One of my all-time favorite quotes, one that I feel contains so much wisdom that it alone will probably prevent 95% of the problems you’ll face in life if you absorb in its fullness, is from Maya Angelou:

“When someone shows you who they are, believe them the first time.”

There is a way to navigate life that can seem strange, but I believe in it fully. The technique involves understanding that you, yes you, are fundamentally different from every other human on Earth in a very important way. You live your life in first person. You have control over, and moral responsibility for, your own actions. You cannot control or own anyone else’s. That means you aren’t the same – from your perspective.

That’s the important part: perspective. See, far too many people seem to view the world as if they were in third person. As if they were observing every person from outside the system. When you look at the world that way, you think that moral rules should apply to everyone, including yourself, equally.

I don’t view the world like that at all. I hold myself to incredibly different (and to be clear, higher) standards than I would ever expect from others. Because expectations are only rational when you can influence the outcome. I can control my own actions; I can improve them, adjust them in the future if a current course of action yields bad results. I cannot make that happen in others, so I hold no expectations about others’ behavior. I sometimes try to predict it, but I never count on it.

So, a little geeky tangent: in a lot of video games where you interact with a variety of characters, there’s a term “NPC.” That acronym stands for “non-player character,” and it’s the term for every character that exists only as code in the game; characters not controlled by a “player,” i.e. you. NPCs have pre-coded behaviors that are bound by the rules and script of the game. They cannot deviate from those behaviors, obviously. If a security guard is programmed to attack you if you try to rob the bank, the guard will do that even if you try to give him a million dollars not to, because the game’s code and the character’s script have no ability to deviate from the pre-written actions.

From your point of view, you should think of every other person on Earth as an NPC. In reality, every person is a rich, complex, moral actor with agency and ethical responsibility. But all of those terms describe your relationship with yourself, which means that from your perspective, only you are those things. Everyone else is a pre-programmed robot who will never change, never do anything different. And they certainly won’t change in the way you want, because you want them to! Expecting otherwise is putting your life in the hands of the scorpion.
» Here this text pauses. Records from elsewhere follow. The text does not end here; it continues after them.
(** The tree is one leaf with the entries [vs'], at the new block; all other
    blocks of the image are as before. *)
Record upsert_post (w : tsel) (D : gset Z) (x : GefsCtx) (vs' : list Kvp)
    (addr : Z) (l : list GefsArena) (x' : GefsCtx) : Prop := {
  uq_cache : ctx_ok D x';
  uq_leaf : exists b, tstored x' D (pt_bp (get_tree w x')) b /\ vals_repr b vs';
  uq_bp : bp_addr (pt_bp (get_tree w x')) = addr /\
    bp_gen (pt_bp (get_tree w x')) = pt_gen (get_tree w x) /\
    0 <= bp_hash (pt_bp (get_tree w x')) < 2 ^ 64;
  uq_tree : get_tree w x' = gt_set_root (get_tree w x) (pt_bp (get_tree w x')) 1;
  uq_active : gx_active x' = if pt_gen (get_tree w x) =? pt_gen (gx_active x)
    then gt_set_root (gx_active x) (pt_bp (get_tree w x')) 1 else gx_active x;
  uq_snap : w = TActive -> gx_snap x' = gx_snap x;
  uq_rest : gx_sb x' = gx_sb x /\ gx_arenas x' = l /\ gx_dirty x' = true /\
    gx_readonly x' = gx_readonly x;
  uq_img : forall a buf, apart addr a -> pread (gx_img x) a = Some buf ->
    pread (gx_img x') a = Some buf;
  uq_size : im_size (gx_img x') = Z.max (im_size (gx_img x)) (addr + Blksz) }.

Lemma set_cache_id x : set_cache (gx_cache x) x = x.
Proof. by destruct x. Qed.

Lemma gefs_alloc_blk_ok x addr l :
  gx_readonly x = false -> 0 < ps_narena (gx_sb x) -> galloc_loop (gx_arenas x) = Some (addr, l) ->
  gefs_alloc_blk x = (Ok (Some addr), set_dirty true (set_arenas l x)).
Proof.
  intros H1 H2 H3. unfold gefs_alloc_blk, mbind, mget, mmod, mret.
  by rewrite H1, (proj2 (Z.leb_gt _ _)), H3 by done.
Qed.

(** The new block, in the cache and on the image. *)
Lemma insert_written d D c nb i c' :
  cache_ok d D c -> 0 <= bp_addr (b_bp nb) -> zlen (b_buf nb) = Blksz ->
  load_hdr (b_bp nb) (b_buf nb) = Ok nb -> (forall a, cached c a -> apart (bp_addr (b_bp nb)) a) ->
  cache_ins (mkGBlk nb 1) c = (i, c') ->
  cache_ok (pwrite d (bp_addr (b_bp nb)) (b_buf nb)) D c' /\ keeps c c'.
Proof.
  intros H Ha Hl Hh Hf Ei.
  destruct (cache_ins_ok (pwrite d (bp_addr (b_bp nb)) (b_buf nb)) D c (mkGBlk nb 1) i c')
    as (H1 & H2 & _); try done.
  - apply cache_ok_pwrite; [done|done|]. right. auto.
  - right. split; [by apply pread_pwrite_same|done].
  - intros j y Hy E. specialize (Hf (gb_addr y) ltac:(by exists j, y)).
    rewrite E in Hf. unfold gb_addr, apart in Hf. cbn in Hf. change Blksz with 16384 in Hf. lia.
Qed.

Lemma gread_at x i b : held (gx_cache x) i b -> gread i x = (Ok b, x).
Proof. intros H. rewrite <- (set_cache_id x). by apply gread_ok. Qed.

(** The merged leaf, with its header. *)
Lemma merged_leaf rb vs ms addr gen :
  vals_repr rb vs -> Forall plain ms -> leaf_room (gmerge vs (gsort ms)) <= Leafspc ->
  exists nb nb', gmerge_loop (Z.to_nat (b_nval rb) + length ms) rb 0 (gsort ms) (new_leaf addr gen) = Ok nb /\
    blk_finalize Leafhdsz nb = Ok nb' /\ vals_repr nb' (gmerge vs (gsort ms)) /\
    load_hdr (b_bp nb') (b_buf nb') = Ok nb' /\ bp_addr (b_bp nb') = addr /\
    bp_gen (b_bp nb') = gen /\ 0 <= bp_hash (b_bp nb') < 2 ^ 64.
Proof.
  intros Hrb Hpl Hroom.
  assert (Hlen : length (gsort ms) = length ms) by (rewrite gsort_eq; apply stablesort_length).
  destruct (gmerge_loop_ok rb vs Hrb (Z.to_nat (b_nval rb) + length ms) [] vs (gsort ms)
    (new_leaf addr gen) []) as (nb & Em & Hnb & Hn & Hbp); try done.
  { rewrite gsort_eq, stablesort_perm. done. }
  { rewrite (vr_nval _ _ Hrb), Hlen. unfold zlen. lia. }
  { apply new_leaf_repr. }
  destruct (blk_finalize_leaf nb _ Hnb Hn) as (nb' & Ef & Hnb' & _ & Hh & Ha & Hg & Hr).
  exists nb, nb'. do 4 (split; [done|]). by rewrite Ha, Hg, Hbp.
Qed.

Lemma mbind_mod {S A} (f : S -> S) (k : unit -> M S A) s : mbind (mmod f) k s = k tt (f s).
Proof. done. Qed.

(** The end of [gefs_btupsert], from the loaded root on. *)
Definition upsert_tail (w : tsel) (root : nat) (nb : Blk) : M GefsCtx (ret unit) :=
  do* mmod (fun x => set_tree w (gt_set_root (get_tree w x) (b_bp nb) 1) x) in
  do* mmod (fun x =>
    if pt_gen (get_tree w x) =? pt_gen (gx_active x)
    then set_active (gt_set_root (gx_active x) (b_bp nb) 1) x else x) in
  let* _ := on_cache (fun c => Ok (cache_ins (mkGBlk nb 1) c)) in
  do* gefs_dropblk root in
  do* mmod (set_dirty true) in
  mret (Done tt).

Lemma upsert_tail_ok w D x root nb vs' :
  cache_ok (gx_img x) D (gx_cache x) -> (exists b, held (gx_cache x) root b) ->
  0 <= bp_addr (b_bp nb) -> bp_addr (b_bp nb) ∉ D ->
  bp_gen (b_bp nb) = pt_gen (get_tree w x) -> 0 <= bp_hash (b_bp nb) < 2 ^ 64 ->
  vals_repr nb vs' -> load_hdr (b_bp nb) (b_buf nb) = Ok nb ->
  (forall a, cached (gx_cache x) a -> apart (bp_addr (b_bp nb)) a) ->
  exists x', upsert_tail w root nb (set_img (pwrite (gx_img x) (bp_addr (b_bp nb)) (b_buf nb)) x) = (Ok (Done tt), x') /\
    upsert_post w D x vs' (bp_addr (b_bp nb)) (gx_arenas x) x'.
Proof.
  intros H [b Hh] Ha HD Hgen Hhash Hv Hl Hf. set (d := pwrite (gx_img x) (bp_addr (b_bp nb)) (b_buf nb)).
  pose proof (vr_len _ _ Hv) as Hlen.
  destruct (cache_ins (mkGBlk nb 1) (gx_cache x)) as [i c2] eqn:Ei.
  destruct (insert_written _ _ _ _ _ _ H Ha Hlen Hl Hf Ei) as [H2 K2].
  destruct (K2 _ _ Hh) as (r & Hr & Hr0). fold d in H2.
  set (c3 := gstore root (mkGBlk b (if r - 1 <? 0 then 0 else r - 1)) c2).
  assert (H3 : cache_ok d D c3).
  { apply (set_ref_ok _ _ _ root (mkGBlk b r)); [done|done|]. destruct (Z.ltb_spec (r - 1) 0); lia. }
  assert (Hsz : im_size d = Z.max (im_size (gx_img x)) (bp_addr (b_bp nb) + Blksz)).
  { unfold d, pwrite. rewrite (proj2 (Z.ltb_ge _ 0)) by done. cbn [im_size]. by rewrite Hlen. }
  assert (Ht : forall y, gx_img y = d -> tstored y D (b_bp nb) nb).
  { intros y Ey. split; [rewrite Ey; by apply pread_pwrite_same|done]. }
  unfold upsert_tail. rewrite !mbind_mod.
  set (y := set_tree w _ (set_img d x)).
  set (z := if _ =? _ then _ else y).
  assert (Ez : gx_cache z = gx_cache x).
  { unfold z, y. destruct (_ =? _), w; done. }
  assert (E1 : on_cache (fun c => Ok (cache_ins (mkGBlk nb 1) c)) z = (Ok i, set_cache c2 z)).
  { unfold on_cache. by rewrite Ez, Ei. }
  assert (E2 : gefs_dropblk root (set_cache c2 z) = (Ok tt, set_cache c3 z)).
  { unfold gefs_dropblk, on_cache, gload. cbn [gx_cache set_cache]. by rewrite Hr. }
  rewrite (mbind_eq _ _ _ _ _ E1), (mbind_eq _ _ _ _ _ E2), mbind_mod.
  eexists. split; [done|]. unfold z, y. destruct w; cbn.
  - rewrite Z.eqb_refl. split; cbn; try done; [by exists nb; split; [apply Ht|]|by rewrite Z.eqb_refl|].
    intros a buf Hap Hrd. by apply pread_pwrite_apart.
  - destruct (pt_gen (gx_snap x) =? pt_gen (gx_active x)) eqn:Eg;
      (split; cbn; try done; [by exists nb; split; [apply Ht|]|by rewrite Eg|];
       intros a buf Hap Hrd; by apply pread_pwrite_apart).
Qed.

(** A whole update. *)
Lemma gefs_btupsert_ok w D x rb vs addr l ms :
  upsert_pre w D x rb vs addr l -> ms <> [] -> Forall plain ms ->
  leaf_room (gmerge vs (gsort ms)) <= Leafspc ->
  exists x', gefs_btupsert w ms x = (Ok (Done tt), x') /\
    upsert_post w D x (gmerge vs (gsort ms)) addr l x'.
Proof.
  intros [Hc [Hrw Hna] Hroot Hv Hal [Ha HD] [Hf1 Hf2]] Hne Hpl Hroom.
  destruct (getblk_tree x D (gx_cache x) _ _ Hc Hroot) as (i & rb' & c1 & E1 & H1 & K1 & Hh & Hd & Hca).
  rewrite set_cache_id in E1.
  set (x1 := set_cache c1 x) in *. set (x2 := set_dirty true (set_arenas l x1)).
  pose proof (gefs_alloc_blk_ok x1 addr l Hrw Hna Hal) as E2.
  pose proof (gread_at x2 i rb' Hh) as E3.
  destruct (merged_leaf rb' vs ms addr (pt_gen (get_tree w x))) as (nb & nb' & E4 & E5 & Hnb & Hl & Hba & Hbg & Hbh);
    [by eapply vals_repr_data|done|done|].
  destruct (upsert_tail_ok w D x2 i nb' (gmerge vs (gsort ms))) as (x' & E6 & Hpost); try done.
  { by exists rb'. }
  { by rewrite Hba. }
  { by rewrite Hba. }
  { intros a Hca'. rewrite Hba. destruct (Hca a Hca') as [->|?]; [done|by apply Hf2]. }
  exists x'. rewrite Hba in *. split.
  - unfold gefs_btupsert. unfold mbind at 1, mget. rewrite Hrw. cbn [orb].
    assert ((zlen ms <=? 0) = false) as ->.
    { apply Z.leb_gt. destruct ms; [done|]. rewrite zlen_cons. pose proof (zlen_nonneg ms). lia. }
    rewrite (mbind_eq _ _ _ _ _ E1), (mbind_eq _ _ _ _ _ E2).
    rewrite (mbind_eq _ _ _ _ _ E3), (mbind_lift _ _ _ _ E4).
    assert (E7 : blk_finalize_and_write Leafhdsz nb x2 =
      (Ok nb', set_img (pwrite (gx_img x2) (bp_addr (b_bp nb')) (b_buf nb')) x2)).
    { unfold blk_finalize_and_write. by rewrite (mbind_lift _ _ _ _ E5), mbind_mod. }
    rewrite (mbind_eq _ _ _ _ _ E7), Hba. exact E6.
  - destruct Hpost. by split; destruct w.
Qed.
The old adage of “fool me once, shame on you; fool me twice, shame on me” is incredibly accurate. You do not want to hear this, but if someone ever lets you down in the same way twice, it is 100% your fault. If you ask a friend to cook dinner and they produce an inedible, toxic mess – well, chalk it up to experience, thank them for the effort, and go out for pizza. But if you ask them again – that’s on you. That doesn’t mean you should never forgive or give second chances, but it does mean that the results are wholly owned by you, and you can’t be mad at them if it’s gross, and you should have a backup plan to order pizza. It definitely means you shouldn’t ask that friend to cook if you’re in a bind and will have no means of getting a backup meal. It means forgive… with a safety net.

This also – and pretty please, read this next part deeply, because it’s very important – this also doesn’t mean that other people aren’t important. It doesn’t mean you can discount them, dismiss them, devalue them. People are wonderful. It just means that trying to navigate life as if everyone will take everything you don’t like and deeply internalize it in order to make drastic changes that result in a better outcome for you specifically in the future is… well, fool me once. People are their own people. They live their own lives. Huge, dramatic shifts in the core ethical foundation and daily behaviors of a person are rarer than blue moons. Love people for who they are, but don’t expect them to be anything else.